There’s the tenacity. It’s OK to reflect, to remember, but not to retreat. No retreat, no surrender.

Now, there’s success. Together, Shawn and Agnes have produced nearly $60 million in issued premium for USHEALTH Advisors. “The company’s motto this year is Pursuing Excellence,” says Shawn. “I add to that. Mine is I will do whatever it takes to make sure that we get bigger – and this year we are growing – again. We show people what we can do, what we have done and people at the office see that. There are a ton of leads and recruiting resources, it’s so much easier to come in now and have a really good shot at success. I see the new people coming in, cranking it out and producing a million-dollars-a-year in business.”

The systems and processes, the belief, the culture, and the mission of helping and serving built within the company, have paved the way for others to experience success.
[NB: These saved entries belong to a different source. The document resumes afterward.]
(* ===== verification/BlockRun.v ===== *)
(** * Transactions beside each other on one block

    The contexts of one concurrency block ([tx_context.cpp]) with the access
    manager they share ([access_mgr.cpp], [lock_mgr.cpp]).  A handler of a context
    is one step; its lock and unlock calls are posted to the strands of the lock
    managers and run later, those of one manager in order; a granted lock posts
    the continuation to the strand of its transaction.  Everything else that may
    reach a context (storage answers, log entries that became durable, aborts and
    the coordinator's decision) comes at any time.

    The second half shows what every step keeps between a transaction and its
    locks ([ctx_ok]): it has one operation under way; the lock it waits for is
    the one of that operation, on its way to the manager, in the queue of its row
    or granted and on the strand; until it ends it unlocks nothing and holds every
    row it has touched.  [Isolation] draws the conclusions.

    A transaction flagged read-only takes no locks for its reads.  Requests that
    first read and then write a row are left out: the slot grants the second lock
    without excluding the other readers ([LockSlot.upgrade_keeps_other_readers]). *)

From S2P Require Import Prelude Common.
From S2P Require Import LockSlot TxContext LockMgr LockView.
#[local] Open Scope Z_scope.

Module BlockRun.
Import TxContext.
Abbreviation row := LockMgr.row.

(** ** The block *)

Definition row_of (table_id shard_id key : Z) : row := (Z.to_nat table_id, shard_id, key).
Definition op_row (op : tx_operation) : row := row_of (op_table_id op) (op_shard_id op) (op_tuple_id op).
Definition access_row (k : access) : row := row_of (k_table_id k) (k_shard_id k) (k_key k).

(** A call waiting on the strand of a lock manager. *)
(* @src src/concurrency/lock_mgr.cpp 16 33 lock_mgr::lock *)
Inductive call :=
| CLock (xid oid : Z) (mode : lock_mode) (r : row)
| CUnlock (xid : Z) (mode : lock_mode) (r : row).

Definition call_row (c : call) : row := match c with CLock _ _ _ r | CUnlock _ _ r => r end.

Definition call_of (e : ctx_event) : option call :=
  match e with
  | LockRow x o m t sh k => Some (CLock x o m (row_of t sh k))
  | UnlockRow l => Some (CUnlock (li_xid l) (li_type l) (row_of (li_table_id l) (li_shard_id l) (li_key l)))
  | _ => None
  end.
Definition calls_of (ev : list ctx_event) : list call := omap call_of ev.

(** What happened, oldest first: an access under its lock (and whether it writes
    the row), the end of a transaction. *)
Inductive happening :=
| HAccess (xid : Z) (r : row) (write : bool)
| HEnd (xid : Z).

Record world := mk_world {
  ctxs : gmap Z tx_context;
  acc : LockMgr.access_mgr;
  calls : list call;
  hist : list happening;
}.

Record env := mk_env {
  e_shards : list Z;
  e_max_table : nat;
  e_before : bool;
  e_after : bool;
  e_node : Z;
  e_dsb : option Z;
  e_shard2node : gmap Z Z;
  e_cno : Z;
}.

Section block.
Context (e : env).

Definition new_world : world :=
  mk_world ∅ (LockMgr.new_access (e_shards e) (e_max_table e) (e_before e) (e_after e)) [] [].

(** [access_->get]; past the end of the table vector is undefined. *)
Definition cache (a : LockMgr.access_mgr) (t sh k : Z) : option string :=
  default None (LockMgr.get (Z.to_nat t) sh k a).

Fixpoint puts (ev : list ctx_event) (a : LockMgr.access_mgr) : option LockMgr.access_mgr :=
  match ev with
  | [] => Some a
  | CachePut t sh k v :: ev => a ← LockMgr.put (Z.to_nat t) sh k v a; puts ev a
  | _ :: ev => puts ev a
  end.

(** The callbacks of a slot. *)
Fixpoint deliver (ev : list LockSlot.slot_event) (cs : gmap Z tx_context) : gmap Z tx_context :=
  match ev with
  | [] => cs
  | LockSlot.LockAcquire ec y _ :: ev => deliver ev (alter (fun s => (async_lock_acquire ec s).1) y cs)
  | _ :: ev => deliver ev cs
  end.

Definition writes (k : access) : bool := match k_kind k with KRead => false | _ => true end.

(** An access counts while its transaction is under way and locks rows. *)
Definition touch (x : Z) (s : tx_context) (k : access) : list happening :=
  if end_ s || read_only_ s then [] else [HAccess x (access_row k) (writes k)].

(** The access that the oldest closure of the strand carries out. *)
Definition touch_strand (x : Z) (s : tx_context) : list happening :=
  match strand_ s, lock_acquire_ s with
  | TaskLockAcquire EC_OK :: _, Some k => touch x s k
  | _, _ => []
  end.

(** The access that a storage answer completes. *)
Definition touch_answer (x oid : Z) (s : tx_context) : list happening :=
  from_option (touch x s) [] (ds_read_handler_ s !! oid).

(** Context [x] went from [s] to the result [r] of a handler. *)
Definition after (x : Z) (s : tx_context) (h : list happening) (r : tx_context * list ctx_event) (w : world)
    : option world :=
  a ← puts r.2 (acc w);
  Some (mk_world (<[x := r.1]> (ctxs w)) a (calls w ++ calls_of r.2)
          (hist w ++ h ++ if negb (end_ s) && end_ r.1 then [HEnd x] else [])).

Definition on_ctx (x : Z) (h : tx_context → list happening) (f : act tx_context ctx_event) (w : world) : option world :=
  s ← ctxs w !! x; after x s (h s) (f s) w.

Inductive label :=
| LStart (x : Z) (req : tx_request)
| LRun (x : Z)
| LStorage (x oid : Z) (ec : EC) (table_id shard_id key : Z) (tuple : option string)
| LLogged (x : Z) (type : tx_cmd_type)
| LAbort (x : Z) (ec : EC)
| LTmCommit (x : Z)
| LTmAbort (x : Z)
| LCall (i : nat).

(** ** Requests *)

Definition for_write (op : tx_operation) : bool := match op_type op with TX_OP_READ => false | _ => true end.

(** Nothing left writes row [r]. *)
Definition no_write_left (r : row) (ops : list tx_operation) : bool :=
  forallb (fun op => negb (for_write op && bool_decide (op_row op = r))) ops.

(** No row is read by an operation and written by a later one. *)
Fixpoint no_upgrade (ops : list tx_operation) : bool :=
  match ops with
  | [] => true
  | op :: ops => (for_write op || no_write_left (op_row op) ops) && no_upgrade ops
  end.

(** The records of a slot stay below the width of its counters. *)
Definition has_room (r : row) (a : LockMgr.access_mgr) : bool :=
  from_option (fun s => Z.of_nat (size (LockSlot.info_ s)) + 1 <? 2 ^ 32) true (LockMgr.slot_at r.1.1 r.1.2 r.2 a).

(** The closure of a call. *)
(* @src src/concurrency/lock_mgr.cpp 19 32 lock_mgr::unlock *)
Definition run_call (c : call) (w : world) : option (LockMgr.access_mgr * list LockSlot.slot_event) :=
  match c with
  | CLock x o m r => if has_room r (acc w) then LockMgr.lock_row true x o m r.1.1 r.1.2 r.2 (acc w) else None
  | CUnlock x m r => LockMgr.unlock_row x m r.1.1 r.1.2 r.2 (acc w)
  end.

(** The calls of one manager run in the order they were posted. *)
Definition first_of_manager (i : nat) (c : call) (cs : list call) : bool :=
  forallb (fun c' => negb (bool_decide ((call_row c').1 = (call_row c).1))) (take i cs).

Definition exec (l : label) (w : world) : option world :=
  match l with
  | LStart x req =>
      if bool_decide (ctxs w !! x = None) && no_upgrade (req_operations req) then
        let s := new_ctx x (e_node e) (e_dsb e) (e_shard2node e) (e_cno e) (req_distributed req) true in
        after x s [] (process_tx_request (cache (acc w)) DB_SN req s) w
      else None
  | LRun x => on_ctx x (touch_strand x) (run_strand (cache (acc w)) DB_SN) w
  | LStorage x oid ec t sh k tuple =>
      on_ctx x (touch_answer x oid) (read_data_from_dsb_response oid ec t sh k tuple) w
  | LLogged x type => on_ctx x (fun _ => []) (on_log_entry_commit DB_SN type) w
  | LAbort x ec => on_ctx x (fun _ => []) (abort ec) w
  | LTmCommit x => on_ctx x (fun _ => []) (handle_tx_tm_commit x) w
  | LTmAbort x => on_ctx x (fun _ => []) (handle_tx_tm_abort x) w
  | LCall i =>
      c ← calls w !! i;
      if first_of_manager i c (calls w) then
        '(a, ev) ← run_call c w;
        Some (mk_world (deliver ev (ctxs w)) a (delete i (calls w)) (hist w))
      else None
  end.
In a company of second chances, Shawn has made this happen for himself and his family. “I stay humble,” says Shawn. “We have the beautiful new home and invited the new agents to come over and see it all, see the light at the end of the tunnel. It’s worth it, it’s definitely worth it.”

Success leaves clues and Shawn’s purpose to share his story is to make sure others know it can be done, it can happen. “The successful folks never stop. Once you get a taste of it, you just keep going and it becomes fun to see it all work. Do successful people struggle? Sure they do. But they are the ones who never stop going after it. Life is going to challenge you, it will challenge you every day. The goal is to stay positive, get through the challenges and you’ll learn from them. I believe the things that happened in my life happened for a reason and they happened in order, so I would be able to handle what was ahead and help others as well.”
It’s lessons learned, hard work and never stop trying. Now it’s all about paying it forward. Shawn says it’s the reason he does so many recruiting sessions each week, to bring others into the opportunity and show them the way. “The most important thing now is to see others have success and see them able to do the things we have done. I don’t want to give the new people a handout, I want to give them a hand up.”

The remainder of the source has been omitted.